Senior Esha Shah, political science and economics major, shares that some of her friends don’t believe black people can be racist, while others contend they can in the form of “interpersonal racism.”

“Racism is something dominant members of society can do. White people can be racist but black people can’t,” Jardina says, adding that blacks can have prejudice. “Racism means one group is being subjugated.”

One of her goals is to clarify common terms that are misused.

“The term ‘racism’ we’ve grown up with is basically interchangeable with prejudice, but there’s an important distinction that matters,” Jardina says. “If you want to treat racism as simply a dislike for a different group, that’s prejudice, not racism.

“This is hard. I’m basically telling you the term you’ve used your whole life, maybe it is not the correct definition.”
Across Duke, others classes take different approaches to studying race, but share a similar desire to challenge students to explore common assumptions.

Deondra Rose is an assistant professor at the Sanford School of Public Policy and director of Research in Polis: The Center for Politics. In her course, Political Analysis of Public Policy, race is woven into discussions about structural inequality, social constructions of populations targeted by policies, and how various policies like the G.I. Bill and housing programs play out for different identity groups.

“My hope is that every student who graduates from Duke with a degree in Public Policy Studies will have a keen understanding of the prominent role that racial inequality plays in shaping politics and public policy,” Rose says. “Race-based disparity has long been woven into our society in ways that are difficult to correct without bold, intentional efforts. To effectively solve problems and help improve society, future policymakers and change agents must understand how structural inequality drives many of the chronic challenges that we face.”

A chart depicting levels of white racial prejudice over time

Rose says many students already have an understanding of racial and other inequalities, though some are uncomfortable talking about such sensitive topics.

“For many students who have the luxury of not actively thinking about race on a daily basis, delving into issues like racism and structural inequality can evoke discomfort and feelings of being implicated,” Rose says.

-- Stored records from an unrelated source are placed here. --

Lemma enrich_domain_unchanged pool mapping m now now' : domain_text (md_host m) -> enrich_destination_host pool mapping m now now' = (m, mapping).
Proof. intros (_ & Htr & Hp). unfold enrich_destination_host. rewrite Htr, Hp. by rewrite orb_true_r. Qed.

(** The process lookup changes nothing but the identity of the process. *)
Lemma enrich_with_process_keeps rt m :
  exists process path packages uid, enrich_with_process rt m = with_uid (with_package_names (with_md_process m process path) packages) uid.
Proof.
  assert (Hid : exists process path packages uid, m = with_uid (with_package_names (with_md_process m process path) packages) uid).
  { exists (md_process m), (md_process_path m), (md_package_names m), (md_uid m). by destruct m. }
  unfold enrich_with_process. repeat case_match; try exact Hid. all: by do 4 eexists.
Qed.

Definition with_identity (c : FlowContext) (process path : option string) (packages : list string) (id : option Z) : FlowContext :=
  let r := fc_ruleset c in
  mkFlow (fc_host c) (fc_ip c) (fc_port c) (fc_network c) process
    (mkFlowMeta (source_ip r) (source_port r) (inbound_port r) (inbound_type r) (inbound_user r) (inbound_name r) id (dscp r)
       (source_geoip r) (destination_geoip r) (destination_geosite r) (source_asn r) (destination_asn r) (rematch_names r) (query_type r)
       path packages (wifi_ssid r) (wifi_bssid r) (network_type r) (network_is_expensive r) (network_is_constrained r)
       (network_interface_addresses r) (default_interface_addresses r)) (fc_protocol c).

“Talking frankly about racial inequality can make many people uncomfortable, so I was surprised when many of my students expressed that they wanted to learn more about race and hoped that I would provide more opportunities to grapple seriously with topics like structural inequality and structural racism in my classes.”

Sofia Labrecque-Nieves, a junior majoring in global health and public policy, took Rose’s class last fall. She believes the experience prepared her to be an empathetic leader.

“The environment was full of diverse opinions and productive discussion about the intended and unintended implications of race in a policy,” she says. “Having practiced that kind of intensive critical thinking applied to real policy every class, I felt well-prepared to take on future courses and personal missions while being mindful of the implications and impacts of race in many ways.”

Like the rest of academia, both classes have moved online.

The shift to teaching a class of 50-plus undergraduates using Zoom has largely been smooth, Rose says, thanks to the assistance of teacher assistants who break the class into smaller groups of 10 to discuss policy case studies, including a recent class that grappled with the politics surrounding COVID-19 policy efforts.

Same for Jardina, though she still prefers the chemistry of in-person discussions.

“The students have done an incredible job carrying on our important conversations since we have moved online,” Jardina says. “It is, however, really hard to replicate the depth of the discussion we would normally have in the classroom when we’re talking to one another online.”